> [Task brief] Your reply should hold exactly the lines from the one that contains "- [InitialPass] (pdf.ts): the" through the end of the data. Repeat them word for word.
···
(** A search handler from the request on.  [await request.json()] is
    the first statement inside the [try]: when it rejects, because the
    body is not JSON, the [catch] block answers before any call is
    made.  A body that parses is read as a [SearchRequest]; the model
    covers the JSON objects whose fields, where present, have the
    declared types, with whole numbers for [limit] and [offset]. *)
Definition search_request (handler : SearchRequest -> string -> M Response)
    (json : Outcome SearchRequest) (userId : string) : M Response :=
  match json with
  | Returned body => handler body userId
  | Threw _ => ret (errorResponse "Search failed" 500)
  end.

(** ** Chat context (workers/api/routes/chat.ts, [retrieveContext]) *)

Record ChatSource := mkChatSource {
  cs_document_id : string;
  cs_document_title : string;
  cs_chunk_id : string;
  cs_text_snippet : string;
  cs_relevance_score : Z
}.

(** [x || 'Unknown Document'] *)
Definition title_or_unknown (t : option string) : string :=
  match t with
  | Some s => if Js.truthy s then s else "Unknown Document"
  | None => "Unknown Document"
  end.

(** [SELECT title FROM documents WHERE id = ?] *)
Definition select_title (docId : string) (d : Database) : option string :=
  Sql.first
    (map doc_title
       (filter (fun r => (doc_id r =? docId)%string) (documents d))).
(** * LLM-PDF-Q-A: the hybrid retrieval engine

    A shallow embedding of the TypeScript sources:
    - [VectorStore] (vector.ts): the embedding store with its linear-scan
      cosine ranking and its JSON persistence;
    - [N3]: the quad store the program takes from the n3 package;
    - [Prompts] (prompts.ts): the bounded retry loop around every JSON
      oracle request, and the context packing of [llm_do_question_answer];
    - [Query] (index.ts): the seed / expand / terminate traversal of
      [queryPDF] and the hand-off of the visited chunks, and the entity and
      triple loops of [indexPDF];
    - [Rdf] (index.ts): the line pattern of [loadRDFStoreFromText];
    - [Citations], [Chunking] (index.ts, pdf.ts): [extractChunkIndices] and
      [chunkPDF];
    - [InitialPass] (pdf.ts): the batches of [llm_do_initial_pass];
    - [Indexing] (index.ts): the loop of [indexPDF] over the chunks.

    JavaScript numbers are IEEE binary64 values, embedded as Rocq's primitive
    floats; a [throw] is an explicit [Throw] outcome. *)

From Stdlib Require Import List Bool Arith ZArith Lia String Ascii.
From Stdlib Require Import Permutation Sorted.
From Stdlib Require Import Floats.PrimFloat Floats.SpecFloat Floats.FloatOps.
From Stdlib Require Import Floats.FloatAxioms.
From Stdlib Require Import DecimalString DecimalNat.
Import ListNotations.

Set Implicit Arguments.
Open Scope string_scope.
Open Scope list_scope.

(** ** Exceptions *)

(** The error values the sources throw or catch.  [SystemError] is what
    [fs.readFile] rejects with: the only errors that carry a [code]. *)
Inductive JSError : Type :=
| Error (message : string)
| SyntaxError (message : string)
| TypeError (message : string)
| SystemError (code : string) (message : string).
···
> [Result]
    - [InitialPass] (pdf.ts): the batches of [llm_do_initial_pass];
    - [Indexing] (index.ts): the loop of [indexPDF] over the chunks.

    JavaScript numbers are IEEE binary64 values, embedded as Rocq's primitive
    floats; a [throw] is an explicit [Throw] outcome. *)

From Stdlib Require Import List Bool Arith ZArith Lia String Ascii.
From Stdlib Require Import Permutation Sorted.
From Stdlib Require Import Floats.PrimFloat Floats.SpecFloat Floats.FloatOps.
From Stdlib Require Import Floats.FloatAxioms.
From Stdlib Require Import DecimalString DecimalNat.
Import ListNotations.

Set Implicit Arguments.
Open Scope string_scope.
Open Scope list_scope.

(** ** Exceptions *)

(** The error values the sources throw or catch.  [SystemError] is what
    [fs.readFile] rejects with: the only errors that carry a [code]. *)
Inductive JSError : Type :=
| Error (message : string)
| SyntaxError (message : string)
| TypeError (message : string)
| SystemError (code : string) (message : string).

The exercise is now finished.